MATERIAL PROVIDED —
(** C21. A bridge delivers everything exactly once and in order.  In every reachable state,
    for each side: the requests that have been delivered on the other side, followed by
    those in its queue, are the requests that were taken on this side, each once and in the
    order in which they came; the responses that this side has got, followed by those in
    its queue, are those that came in on the other side, in order, each made out to the
    sender of its request with the sender's own state; and every refused request is
    answered by one nack.  The requests and the responses that are not yet delivered never
    exceed the limits of the bridge, which counts them exactly. *)
Theorem bridge_delivers_once {D} (bridge_send : Side → Z → Packet.t → D → option (bool * D)) (x : BRun) (s : Side) :
  br_reachable bridge_send x →
  let b := br_bridge x in let P := get_port b s in let here := br_logs x s in let there := br_logs x (otherSide s) in
  (strip <$> (outgoing <$> requests (lg_out there))) ++ ((strip ∘ b_pkt) <$> requests (queue b (otherSide s))) = strip <$> lg_taken here ∧
  (b_pkt <$> responses (lg_out here)) ++ (b_pkt <$> responses (queue b s)) = lg_answers here ∧
  (Some ∘ b_pkt) <$> nacks (lg_out here ++ queue b s) ≡ₚ nack_of <$> lg_refused here ∧
  queuedRequests P = Z.of_nat (length (requests (queue b s))) ∧ queuedRequests P <= reqQueueLimit P ∧
  outstandingResponses P + Z.of_nat (length (responses (lg_out here))) = Z.of_nat (length (expecting (lg_taken here))) ∧
  outstandingResponses P <= respQueueLimit P.
Proof.
  intros Hr. destruct (br_reachable_ok _ _ Hr) as [Hn Hl Hw Hf Ho]. cbv zeta. destruct (Hf s) as [F1 F2 F3 F4 F5 F6].
  destruct (Hl s) as (_ & _ & L1 & L2). rewrite strip_outgoing, <- !fmap_app, filter_app. split_and!; try done; try lia.
  rewrite F6, F5, <- F3, length_fmap, length_app. lia.
Qed.

(** A request that needs a response has a nack. *)
Lemma nack_total p src : Packet.isRequest p = true → Packet.needsResponse p = true → Packet.getSrc p = Some src →
  ∃ n, nack_of p = Some n ∧ Packet.getDest n = Some src.
Proof.
  intros Hr Hn Hs. destruct (makeResponse_spec p) as [Hnone Hsome]. unfold nack_of.
  destruct (Packet.makeResponse p) as [r|] eqn:Er; [|by rewrite (proj1 Hnone) in Hn].
  destruct (Hsome r eq_refl) as (Hisr & _ & Hd & _). cbn [mbind option_bind]. unfold Packet.setNacked. rewrite Hisr.
  eexists. split; [done|]. rewrite <- Hs, <- Hd. done.
Qed.

(** C22. No assertion of a bridge fails and no wakeup is lost, but for one case.  In every
    reachable state a request that has a source is handled (queued, or nacked when there is
    no room) unless it needs no response and there is no room for it; then the bridge tries
    to make a response of it, which fails.  A response to a request that was delivered is
    handled.  When the queue of a port is not empty its event is scheduled, not in the past,
    or the port waits for a retry, and the event and the retry succeed when what is
    connected answers. *)
Theorem bridge_handles_packets {D} (bridge_send : Side → Z → Packet.t → D → option (bool * D)) (x : BRun) (s : Side) :
  br_reachable bridge_send x →
  let b := br_bridge x in let P := get_port b s in let t := br_now x in
  (∀ p, Packet.isRequest p = true → is_Some (Packet.getSrc p) →
     (is_Some (recvTiming t s p b) ↔ Packet.needsResponse p = true ∨ refuses b s p = false)) ∧
  (∀ p id, Packet.isResponse p = true → is_Some (Packet.getSrc p) → Packet.sender p = Some id → is_Some (awaiting b !! id) →
     is_Some (recvTiming t s p b)) ∧
  (queue b s ≠ [] → if inRetry P then sendEvent P = None else ∃ u, sendEvent P = Some u ∧ t <= u) ∧
  (∀ d, (∀ p, is_Some (bridge_send s t p d)) →
     (sendEvent P = Some t → is_Some (processSendEvent bridge_send t s b d)) ∧
     (inRetry P = true → is_Some (recvRetry bridge_send t s b d))).
Proof.
  intros Hr. destruct (br_reachable_ok _ _ Hr) as [Hn Hl Hw Hf Ho]. cbv zeta. split_and!.
  - intros p Hp [src Hs]. rewrite recvTiming_request by (try done; by apply request_kinds). destruct (refuses (br_bridge x) s p) eqn:Er.
    + split.
      * intros [b' E]. left. destruct (nack_request _ _ _ _ _ E) as (n & Hnk & _). unfold nack_of, Packet.makeResponse in Hnk.
        by destruct (Packet.needsResponse p).
      * intros [Hnr|]; [|done]. destruct (nack_total p src Hp Hnr Hs) as (n & Hnk & Hd).
        destruct (nackRequest_spec _ s p (br_bridge x) n Hn (Hw s) (Hl s) Hnk) as (? & ? & ? & ? & _ & _ & _ & _ & -> & _); by eexists.
    + split; [by right|]. intros _. set (b1 := if Packet.needsResponse p then _ else _).
      assert (get_port b1 (otherSide s) = get_port (br_bridge x) (otherSide s)) as G1
        by (unfold b1; destruct (Packet.needsResponse p); [apply get_set_other|done]).
      destruct (enqueue_spec (br_now x) (otherSide s) p b1 src Hn) as (e & -> & _); rewrite ?G1; try done; by eexists.
  - intros p id Hp [src Hs] Hid [w Hw0]. destruct (response_kinds p Hp) as [H1 H2]. rewrite recvTiming_response by done.
    rewrite Hid. cbn [mbind option_bind]. rewrite Hw0. cbn [mbind option_bind]. set (b1 := set_awaiting _ _).
    assert (get_port b1 (otherSide s) = get_port (br_bridge x) (otherSide s)) as G1 by apply get_awaiting.
    destruct (enqueue_spec (br_now x) (otherSide s) (fixResponse w p) b1 src Hn) as (e & -> & _); rewrite ?G1; try done.
    revert Hs. unfold Packet.getSrc, fixResponse. cbn [Packet.flags Packet.set_sender Packet.setDest Packet.src]. by flag_solve.
  - destruct (Hw s) as [_ Hq]. unfold queue. destruct (sendQueue _) as [|[i buf] q]; [done|]. intros _.
    destruct (inRetry _); [by destruct Hq|]. destruct Hq as (u & ? & ? & _). by exists u.
  - intros d Hd. destruct (Hw s) as [_ Hq]. destruct (sendQueue (get_port (br_bridge x) s)) as [|[id buf] q] eqn:Eq.
    + destruct Hq as [-> ->]. done.
    + destruct (wake_send bridge_send (br_now x) s (br_bridge x) d id buf q Hn (Hw s) Eq) as [W1 W2].
      destruct (Hd (outgoing buf)) as [[ok d'] Es].
      split; intros H; [destruct (W1 H) as (e & E & _)|destruct (W2 H) as (e & E & _)]; rewrite E, Es; by eexists.
Qed.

PROBLEM DETAILS — Reproduce each line from the records that contains the word "state".

WRITTEN ANSWER —
(** C21. A bridge delivers everything exactly once and in order.  In every reachable state,
    sender of its request with the sender's own state; and every refused request is
    reachable state a request that has a source is handled (queued, or nacked when there is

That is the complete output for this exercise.